1 Reply Latest reply on Apr 7, 2017 10:38 AM by ryanemerson

    Reinitialize cluster with CacheStore

    suenda

      We are using a cluster of infinispan nodes (v8.2.1 embedded inside a tomcat container) configured with jdbc-store persistence in synchronised mode. The nodes write well to the database when we put the data into the cache. We want to be able to restart our cluster and initialize it with the data from the persistence. When we restart the cluster with the persistence containing data, it seems the nodes do not actually fetch data into the memory when restarted, the JMX metrics of the cache show 0 entries. However, on querying the cache, it does return the data fetched from the persistence. On the other hand, after invoking several Cache.values(), the node becomes unresponsive and as a result requires a whole cluster restart (only when the cluster is started with persistence containing data).

       

      Besides, we have also noticed a big latency in response time of Cache.values() when the cluster is configured with persistence compared to the one without (20 seconds vs 3 sec for 10k objects (20 MB) in a cluster of three nodes).

       

      the config :

       

      <?xml version="1.0" encoding="UTF-8"?>

      <infinispan>

         <jgroups>

          <stack-file name="tcp2" path="jgroups.xml"/>

         </jgroups>

       

        <cache-container default-cache="dist-default" name="CacheContainer" statistics="true">

        <transport cluster="My_Cluster" stack="tcp2" />

       

        <distributed-cache

        name="dist-default"

        mode="SYNC"

        segments="60"

        owners="2"

        l1-lifespan="300000"

        l1-cleanup-interval="60000"

        remote-timeout="15000"

        statistics="true"

        >

       

        <state-transfer enabled="true"

        timeout="240000"

        await-initial-transfer="true"/>

       

        <persistence>

        <string-keyed-jdbc-store

        fetch-state="false"

        read-only="false"

        purge="false"

        shared="true"

        key-to-string-mapper="com.example.mapper.UUID2StringTwoWayMapper">

        <connection-pool

        connection-url="jdbc:h2:tcp://h2host:9092/D:/temp/infinispan-persistence"

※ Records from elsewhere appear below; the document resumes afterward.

Definition attachment (id : string) (actor : SessionActor) (attached_at now : N) :
  SessionAttachment :=
  {| at_session_id := id; at_actor := actor; at_attached_at_ms := attached_at;
     at_last_seen_ms := now |}.

Definition seen (now : N) (a : SessionAttachment) : SessionAttachment :=
  {| at_session_id := at_session_id a; at_actor := at_actor a;
     at_attached_at_ms := at_attached_at_ms a; at_last_seen_ms := now |}.

(** A recorded event: its number, then the checkpoint. *)
Definition recorded (id kind : string) (actor : option SessionActor)
    (state : SessionLifecycleState) (now : N) (e : SessionLifecycleEntry) : Mutation :=
  let '(event, e) := push_event id kind actor state now e in checkpoint id now event e.

(** [attach] *)
Definition attach_section (ttl : N) (id : string) (actor : SessionActor) (clk : nat -> N)
    (previous : option SessionLifecycleEntry) : Mutation :=
  let now := clk 1 in
  let '(e, expired) := prune_expired_attachments ttl now (default (entry_created (clk 0)) previous) in
  let attach_at t :=
    recorded id "session.attach" (Some actor) LsAttached now
      (with_attachments LsAttached
         (<[sa_id actor := attachment id actor t now]> (en_attachments e)) now e) in
  match en_attachments e !! sa_id actor with
  | Some x =>
      if String.eqb (sa_surface (at_actor x)) (sa_surface actor)
         && bool_decide (sa_role (at_actor x) = sa_role actor)
         && bool_decide (en_state e = LsAttached)
      then
        let due := (heartbeat_persist_interval ttl <=? now - en_persisted_at_ms e)%N in
        let e := with_attachments (en_state e) (<[sa_id actor := seen now x]> (en_attachments e))
                   now e in
        let event := observed_event id "session.presence_observed" (Some actor) now e in
        if expired || due then checkpoint id now event e else unsaved event e
      else attach_at (at_attached_at_ms x)
  | None => attach_at now
  end.

(** [detach] *)
Definition detach_section (ttl : N) (id actor_id : string) (clk : nat -> N)
    (previous : option SessionLifecycleEntry) : Mutation :=
  let '(e, expired) := prune_expired_attachments ttl (clk 0) (default entry_default previous) in
  match en_attachments e !! actor_id with
  | None =>
      let event := observed_event id "session.presence_absent" None (clk 1) e in
      if expired then checkpoint id (clk 2) event e else unsaved event e
  | Some x =>
      let left := delete actor_id (en_attachments e) in
      let state := if bool_decide (left = ∅) then LsDetached else LsAttached in
      recorded id "session.detach" (Some (at_actor x)) state (clk 1)
        (with_attachments state left (clk 1) e)
  end.

(** [mark_active] *)
Definition active_section (ttl : N) (id : string) (clk : nat -> N)
    (previous : option SessionLifecycleEntry) : Mutation :=
  let now := clk 1 in
  let '(e, expired) := prune_expired_attachments ttl (clk 0) (default entry_default previous) in
  if bool_decide (en_state e = LsActive)
  then
    let e := with_attachments (en_state e) (en_attachments e) now e in
    let event := observed_event id "session.active_observed" None now e in
    if expired then checkpoint id now event e else unsaved event e
  else
    recorded id "session.active" None LsActive now
      (with_attachments LsActive (en_attachments e) now e).

(** ** The ledger *)

Abbreviation Sessions := (gmap string SessionLifecycleEntry).

(** [validate_session_id], [validate_actor] *)
Definition validate_session_id (id : string) : Result string string :=
  if trim_is_empty id then Err "session_id is required"%string else Ok (trim id).

Definition validate_actor (a : SessionActor) : Result string unit :=
  guard_err (trim_is_empty (sa_id a) || trim_is_empty (sa_surface a))
    "actor.id and actor.surface are required"%string.

(** Attachments collected into a [HashMap]: the last of an id stays. *)
Definition collect_attachments (l : list SessionAttachment) : gmap string SessionAttachment :=
  foldl (fun m a => <[sa_id (at_actor a) := a]> m) ∅ l.

Definition conflict_message (id : string) : string :=
  "Session presence revision conflict for `" +:+ id +:+ "`; retry against the latest projection".

(** [restore_after_failed_persist] *)
Definition restore_after_failed_persist (error : string)
    (previous : option SessionLifecycleEntry) : option SessionLifecycleEntry :=
  if str_contains error "presence revision conflict" then None else previous.

Section Ledger.
Context `{AttachmentJson} {S : Type} `{PresenceStore S} (stored : bool) (ttl : N).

        username="" driver="org.h2.Driver" />

        <string-keyed-table

        drop-on-exit="false"

        create-on-start="true"

        prefix="ISPN">

        <id-column name="KEY" type="VARCHAR(36)" />

        <data-column name="VALUE" type="BINARY" />

        <timestamp-column name="TIMESTAMP" type="BIGINT" />

        </string-keyed-table>

        </string-keyed-jdbc-store>

        </persistence>

        <partition-handling enabled="true"/>

        </distributed-cache>

        </cache-container>

      </infinispan>

       

       

      Thanks in advance for any hint we could use to fix this issue.

        • 1. Re: Reinitialize cluster with CacheStore
          ryanemerson

          In order for entries to be loaded into the cache upon restart, you will need to set the "preload" attribute on your string-keyed-jdbc-store to be true. Here's the relevant paragraph from the user guide:

           

          "preload (false by default) if true, when the cache starts, data stored in the cache loader will be pre-loaded into memory. This is particularly useful when data in the cache loader is needed immediately after startup and you want to avoid cache operations being delayed as a result of loading this data lazily. Can be used to provide a 'warm-cache' on startup, however there is a performance penalty as startup time is affected by this process. Note that preloading is done in a local fashion, so any data loaded is only stored locally in the node. No replication or distribution of the preloaded data happens. Also, Infinispan only preloads up to the maximum configured number of entries in eviction."

           

          Regarding the performance of Cache::values, this is inherently an expensive operation, however it is possible to only fetch entries from in-memory by utilising the SKIP_CACHE_LOAD flag which in your case might be appropriate.